Precious few American bands have approached the Walkabouts' consistency of quality and quantity over the past several years, It's criminal that almost no one here has heard them.
Recorded at the Conny Plank studio near Cologne, previously the temporary abode of Kraftwerk, Devo and Can, and produced by Victor Van Vugt, the man responsible for co-vocalists Chris Eckman and Carla Torgerson's fabulously melancholic "Life Full Of Holes", "Devil's Road" sees the band attain an apotheosis of sorts, finally fully evoking the desolate space and grandeur of Nowheresville, USA.
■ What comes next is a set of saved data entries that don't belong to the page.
Definition supportedMissionCommand (command : Z) : bool := (command =? 16) || (command =? 21) || (command =? 22).
Definition supportedMissionFrame (frame : Z) : bool := frame =? 0.

Definition missionFinding (code message : string) (sequence : option Z) : MissionValidationFinding :=
  mkMissionValidationFinding "error" code message sequence.
Definition missionWarning (code message : string) : MissionValidationFinding :=
  mkMissionValidationFinding "warning" code message None.

(** [if b { findings = append(findings, ...) }] *)
Definition finding_if (b : bool) (finding : MissionValidationFinding) : list MissionValidationFinding :=
  if b then [finding] else [].

(** ** One row *)

Definition field (fields : list string) (index : nat) : string := nth index fields "".

Definition line_text (lineNumber : Z) (rest : string) : string := "line " +:+ Itoa lineNumber +:+ " " +:+ rest.

Section row.
Context (lineNumber expectedSequence : Z).

Definition row_finding (code rest : string) : MissionValidationFinding :=
  missionFinding code (line_text lineNumber rest) (Some expectedSequence).

(** An integer field: its value, zero with a finding when it is none. *)
Definition int_field (fields : list string) (index : nat) : Z * list MissionValidationFinding :=
  match Atoi (field fields index) with
  | Some value => (value, [])
  | None => (0, [row_finding "invalid_integer"
                   ("field " +:+ Itoa (Z.of_nat index + 1) +:+ " is not an integer")])
  end.

Definition float_field (fields : list string) (index : nat) : float64 * list MissionValidationFinding :=
  match ParseFinite (field fields index) with
  | Some value => (value, [])
  | None => (float_zero, [row_finding "invalid_number"
                            ("field " +:+ Itoa (Z.of_nat index + 1) +:+ " must be finite")])
  end.

Definition float32_overflow (value : float64) : bool := f_is_inf (to_float32 value) || f_is_nan (to_float32 value).

(** A parameter after the check of its range: minus zero becomes zero. *)
Definition param_field (index : nat) (value : float64) : float64 * list MissionValidationFinding :=
  if float32_overflow value
  then (value, [row_finding "number_out_of_float32_range"
                  ("field " +:+ Itoa (Z.of_nat index + 5) +:+ " cannot be represented by MAVLink float32")])
  else (if f_eq value float_zero then float_zero else value, []).

(** The altitude, rounded to a [float32]. *)
Definition altitude_field (value : float64) : float64 * list MissionValidationFinding :=
  if float32_overflow value
  then (value, [row_finding "number_out_of_float32_range"
                  "field 11 cannot be represented by MAVLink float32"])
  else (if f_eq (to_float32 value) float_zero then float_zero else to_float64 (to_float32 value), []).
Veering between the slow, slow descent of the heartcrushing lament, "Christmas Valley", the sweet claustrophobia of "The Light Will Stay On", the Hammond blast of "Fairground Blues" and the late-night bar-room soul of "When Fortune Smiles", often bursting into their trademark squalls of scuzz-rock distortion, this album is instantly familiar without ever seeming hoary. With its sparkling, plummeting piano and ghostly acoustic strum thrust skyward by the restrained power of the Warsaw Philharmonic Orchestra (this is one lush sound), with tracks on the very verge of slipping into "Losing My Religion" or Cave's mighty "Red Right Hand", and Eckman's dusty, world-weary rasp conjuring images of the first half hour of "The Texas Chainsaw Massacre", it takes from impeccable, hazily-remembered sources and, like Oasis' "What's the Story", becomes immediately seminal in itself.
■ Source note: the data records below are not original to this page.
(** A failure of a context command ends the request with what is stored of it. *)
Definition context_failed (deployment : MissionDeployment) (replayed : bool)
    (when_started otherwise context : string) (err : error) : program (outcome DeployMissionResult) :=
  let! t := now in
  write_and_return (context_failure deployment (UTC t) when_started otherwise err) deployment replayed context.

(** The context of the aircraft's previous deployment. *)
Definition previous_context (previous : MissionDeployment) : OperationContext :=
  mkOperationContext (Deployment_AircraftID previous) (Deployment_FlightID previous) (Deployment_IntentID previous)
    (wrap_uint32 (Deployment_IntentVersion previous)).

Section deployer.
Context (deployer : MissionDeployer externalE).

Definition clear_context (deployment : MissionDeployment) (replayed : bool) : program (phase unit) :=
  let! previous := durable (Durable.GetPreviousMissionDeploymentForAircraft
                              (Deployment_AircraftID deployment) (Deployment_ID deployment)) in
  match previous with
  | Err err =>
      if errors_Is err ErrNotFound then Ret (inr tt)
      else Ret (inl (Err (wrap "get previous aircraft mission deployment" err)))
  | Ok previous =>
      if Deployment_FlightID previous <>s Deployment_FlightID deployment then
        let! cleared := ClearOperationContextForReconciliation deployer (Deployment_AgentID deployment)
          (mkClearOperationContextCommand (Deployment_ReconciliationClearCommandID deployment)
             (Deployment_FlightID previous) false)
          (previous_context previous) in
        match cleared with
        | Ok _ => Ret (inr tt)
        | Err err =>
            let! result := context_failed deployment replayed
              "previous operation context was not conditionally cleared during reconciliation; prior mission outcome remains unknown: "
              "previous operation context was not conditionally cleared; mission was not dispatched: "
              "persist operation context clear failure" err in
            Ret (inl result)
        end
      else Ret (inr tt)
  end.

(** Before a dispatch that is no read-back: the old context is cleared, and the
    clock is read again. *)
Definition clear_phase (deployment : MissionDeployment) (replayed postExpiryReadback : bool)
    : program (phase bool) :=
  if postExpiryReadback then Ret (inr true)
  else
    phase! _ := clear_context deployment replayed in
    let! t := now in
    let phaseNow := UTC t in
    if negb (After (Deployment_ExpiresAt deployment) phaseNow) then
      if Deployment_Status deployment =s= MissionDeploymentOutcomeUnknown then Ret (inr true)
      else
        let! result := persistUndispatchedMissionExpiry deployment replayed
          "deployment authorization expired after context clear; mission was not dispatched" phaseNow in
        Ret (inl result)
    else Ret (inr false).

(** Then the new context is set. *)
Definition context_phase (deployment : MissionDeployment) (flight : FlightRecord)
    (replayed postExpiryReadback : bool) : program (phase unit) :=
  if postExpiryReadback then Ret (inr tt)
  else
    let! acknowledged := EnsureOperationContext deployer (Deployment_AgentID deployment)
      (mkSetOperationContextCommand (Deployment_OperationContextCommandID deployment)
         (Some (mkOperationContext (Flight_AircraftID flight) (Flight_ID flight) (Flight_IntentID flight)
                  (wrap_uint32 (Flight_IntentVersion flight))))) in
    match acknowledged with
    | Err err =>
        let! result := context_failed deployment replayed
          "operation context was not acknowledged during reconciliation; prior mission outcome remains unknown: "
          "operation context was not acknowledged; mission was not dispatched: "
          "persist operation context failure" err in
        Ret (inl result)
    | Ok _ =>
        let! t := now in
        let phaseNow := UTC t in
        if negb (After (Deployment_ExpiresAt deployment) phaseNow)
           && (Deployment_Status deployment <>s MissionDeploymentOutcomeUnknown)
        then
          let! result := persistUndispatchedMissionExpiry deployment replayed
            "deployment authorization expired after context acknowledgement; mission was not dispatched" phaseNow in
          Ret (inl result)
        else Ret (inr tt)
    end.

(** The marker of the dispatch, stored before the mission leaves. *)
Definition marker_phase (deployment : MissionDeployment) : program (phase MissionDeployment) :=
  let! t := now in
  let dispatching := dispatch_marker deployment (UTC t) in
  let! written := durable (Durable.UpdateMissionDeployment dispatching (Deployment_Revision deployment)) in
  match written with
  | Err err =>
      let! result := refused_update (Deployment_ID deployment) "persist mission dispatch attempt" err in
      Ret (inl result)
  | Ok _ =>
      Ret (inr (dispatching <| Deployment_Revision := int64_succ (Deployment_Revision dispatching) |>))
  end.

(** The dispatch, and the record of its result. *)
Definition attempted_deployment (deployment : MissionDeployment) (mission : Mission) (t : Time)
    (answer : outcome (option MissionDeploymentResult)) : MissionDeployment :=
  let updated := deployment <| Deployment_UpdatedAt := t |> in
  let unknown err := updated <| Deployment_Status := MissionDeploymentOutcomeUnknown |>
                             <| Deployment_Message := Error err |> in
  match answer with
  | Err err => unknown err
  | Ok result =>
      match applyMissionDeploymentResult updated result
              (Some (mission_binding deployment mission)) (Z.of_nat (length (Mission_Items mission))) with
      | Ok applied => applied
      | Err err => unknown err
      end
  end.

Definition dispatch (fuel : nat) (deployment : MissionDeployment) (mission : Mission) (replayed : bool)
    : program (option (outcome DeployMissionResult)) :=
  let! answer := DeployMission deployer (Deployment_AgentID deployment)
                   (missionDeploymentCommand deployment mission) in
  let! t := now in
  let updated := attempted_deployment deployment mission (UTC t) answer in
  let! persisted := persistCorrelatedMissionDeploymentResult fuel updated (Deployment_Revision deployment) in
  Ret (match persisted with
       | None => None
       | Some (Err err) => Some (Err (wrap "persist mission deployment result" err))
       | Some (Ok deployment) => Some (Ok (mkDeployMissionResult deployment replayed))
       end).

(** Everything up to the marker: the marked deployment and the mission. *)
Definition prepare_dispatch (flightID expectedMissionID expectedDigest idempotencyKey : string)
    : program (phase (MissionDeployment * Mission * bool)) :=
  phase! created := create_phase flightID expectedMissionID expectedDigest idempotencyKey in
  let '(deployment, replayed, t) := created in
  phase! readback := expiry_phase deployment replayed t in
  phase! bound := rebind_phase flightID deployment in
  let '(flight, mission) := bound in
  phase! readback := clear_phase deployment replayed readback in
  phase! _ := context_phase deployment flight replayed readback in
  phase! marked := marker_phase deployment in
  Ret (inr (marked, mission, replayed)).
End deployer.

Definition DeployCurrentMission (fuel : nat) (flightID expectedMissionID expectedDigest idempotencyKey : string)
    : program (option (outcome DeployMissionResult)) :=
  let flightID := TrimSpace flightID in
  let expectedMissionID := TrimSpace expectedMissionID in
  let expectedDigest := TrimSpace expectedDigest in
  let idempotencyKey := TrimSpace idempotencyKey in
  if (flightID =s= "") || (expectedMissionID =s= "") || negb (String.length expectedDigest =? 64)%nat
  then Ret (Some (Err (because ErrValidation "flight_id, expected mission_id, and mission digest are required")))
  else
    match validateIdempotencyKey idempotencyKey with
    | Some err => Ret (Some (Err err))
    | None =>
        let! replay := replay_phase flightID expectedMissionID expectedDigest idempotencyKey in
        match replay with
        | inl result => Ret (Some result)
        | inr _ =>
            match missionDeployer with
            | None => Ret (Some (Err ErrMissionDeploymentUnavailable))
            | Some deployer =>
                let! prepared := prepare_dispatch deployer flightID expectedMissionID expectedDigest idempotencyKey in
                match prepared with
                | inl result => Ret (Some result)
                | inr (deployment, mission, replayed) => dispatch deployer fuel deployment mission replayed
                end
            end
        end
    end.

(** *** The other operations *)

Definition GetMissionDeployment (flightID deploymentID : string) : program (outcome MissionDeployment) :=
  if (TrimSpace flightID =s= "") || (TrimSpace deploymentID =s= "")
  then Ret (Err (because ErrValidation "flight_id and deployment_id are required"))
  else
    try! deployment := durable (Durable.GetMissionDeployment deploymentID) orelse wrap "get mission deployment" in
    if Deployment_FlightID deployment <>s flightID then Ret (Err ErrNotFound) else Ret (Ok deployment).

Definition GetCurrentMissionDeployment (flightID : string) : program (outcome MissionDeployment) :=
  let flightID := TrimSpace flightID in
  if flightID =s= "" then Ret (Err (because ErrValidation "flight_id is required"))
  else
    try! deployment := durable (Durable.GetCurrentMissionDeploymentForFlight flightID)
      orelse wrap "get current mission deployment" in
    if Deployment_FlightID deployment <>s flightID then Ret (Err ErrNotFound) else Ret (Ok deployment).

Definition ReconcileMissionDeployment (fuel : nat) (flightID deploymentID : string)
    : program (option (outcome DeployMissionResult)) :=
  let! read := GetMissionDeployment (TrimSpace flightID) (TrimSpace deploymentID) in
  match read with
  | Err err => Ret (Some (Err err))
  | Ok deployment =>
      if negb (missionDeploymentRetryable (Deployment_Status deployment)) then
        let! valid := validateCurrentMissionDeploymentReplay deployment in
        match valid with
        | Err err => Ret (Some (Err err))
        | Ok _ => Ret (Some (Ok (mkDeployMissionResult deployment true)))
        end
      else
        DeployCurrentMission fuel (Deployment_FlightID deployment) (Deployment_MissionID deployment)
          (Deployment_MissionDigest deployment) (Deployment_IdempotencyKey deployment)
    end.
End service.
With violin courtesy of Diction from Tindersticks (who, along with R.E.M.'s Peter Buck, were heavily involved in "Life Full of Holes"), "Devil's Road" is a startling success, the best of a band already consistently superb.
Utterly, undeniably brilliant.
--The Stud Brothers
(Thanks to Tony K. for transcribing and sending this review!)
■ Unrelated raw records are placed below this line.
(* ===== verification/MissionDispatch.v ===== *)
(** * When a mission leaves

    Whatever the store, the agents and the other clients answer, a mission is
    handed to the relay only under a command that is durable, marked as
    dispatched, freshly bound and not expired. *)

From S2P Require Import Prelude GoRuntime GoSha256 Domain Errors Program DurableStore ProgramLogic AgentMessages MissionParser MissionImport MissionDeployment.
From stdpp Require Import options.

(** The adapter as external calls of the service. *)
Inductive deployerE : Type → Type :=
  | AskEnsure (agentID : string) (command : SetOperationContextCommand) : deployerE (outcome unit)
  | AskClear (agentID : string) (command : ClearOperationContextCommand) (old : OperationContext)
      : deployerE (outcome unit)
  | AskDeploy (agentID : string) (command : DeployMissionCommand)
      : deployerE (outcome (option MissionDeploymentResult)).

Definition direct_deployer : MissionDeployer deployerE :=
  mkMissionDeployer _
    (λ agentID command, external (AskEnsure agentID command))
    (λ agentID command old, external (AskClear agentID command old))
    (λ agentID command, external (AskDeploy agentID command)).

Abbreviation history := (list (event (apiE deployerE))).
Abbreviation replied e r := (Event (OfStore e : apiE deployerE _) (Ok r)).
Abbreviation clock_read t := (Event (Now : apiE deployerE _) t).

(** The bindings of the flight, as the store answered in the course of [h]. *)
Definition bound (h : history) (flightID : string) (flight : FlightRecord) (mission : Mission)
    (aircraft : Aircraft) : Prop :=
  replied (Durable.GetFlightRecord flightID) flight ∈ h ∧ Flight_Status flight = FlightStatusPlanned
  ∧ replied (Durable.GetCurrentMissionForFlight (TrimSpace flightID)) mission ∈ h
  ∧ (∃ intent, replied (Durable.GetOperationalIntent (Flight_IntentID flight)) intent ∈ h
       ∧ flight_intent_binding flight intent = true ∧ Intent_OperatorID intent = Mission_OperatorID mission)
  ∧ replied (Durable.GetAircraft (Flight_AircraftID flight)) aircraft ∈ h
  ∧ Aircraft_OperatorID aircraft = Mission_OperatorID mission.

Lemma bound_mono h h' flightID flight mission aircraft :
  h ⊆ h' → bound h flightID flight mission aircraft → bound h' flightID flight mission aircraft.
Proof.
  intros Hsub (H1 & H2 & H3 & (intent & H4 & H5) & H6 & H7). unfold bound. split_and!; auto.
  exists intent. auto.
Qed.

(** The context of the previous deployment of the aircraft was cleared: there is
    none, or it is that of the same flight, or the agent acknowledged. *)
Inductive previous_cleared (d : MissionDeployment) : history → Prop :=
  | no_previous err : errors_Is err ErrNotFound = true →
      previous_cleared d
        [Event (OfStore (Durable.GetPreviousMissionDeploymentForAircraft (Deployment_AircraftID d) (Deployment_ID d)))
           (Err err)]
  | same_flight previous : Deployment_FlightID previous = Deployment_FlightID d →
      previous_cleared d
        [replied (Durable.GetPreviousMissionDeploymentForAircraft (Deployment_AircraftID d) (Deployment_ID d)) previous]
  | acknowledged_clear previous : Deployment_FlightID previous ≠ Deployment_FlightID d →
      previous_cleared d
        [Event (OfExternal (AskClear (Deployment_AgentID d)
                              (mkClearOperationContextCommand (Deployment_ReconciliationClearCommandID d)
                                 (Deployment_FlightID previous) false)
                              (previous_context previous))) (Ok tt);
         replied (Durable.GetPreviousMissionDeploymentForAircraft (Deployment_AircraftID d) (Deployment_ID d)) previous].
Time Out (London), Feb.14-21 1996:
A marvelously assured collection of tender, driving melody and darkly
plangent emotion, which should finally earn their sublime, lonesome and blue,
epic rootsy sounds a widespread popularity to go with their long-time
critical acclaim. Watch out! The Walkabouts are coming.
Q Magazine, May 1996:
....In the great tradition of classic American storytelling, The Walkabouts'
path is surrounded by tall shadows, hazy recollections and soap opera hooks
that languish in the memory.
Vox, May 1996:
(7)That "Devil's Road" was recorded in Berlin with Nick Cave's producer gives
a pretty good indication of where the band are at...a haunting tale of
devils, angels and salvation...the same cynical, heartbroken rock'n'roll, only
bigger and better than ever before. It's nice to know there are some things
you can rely on.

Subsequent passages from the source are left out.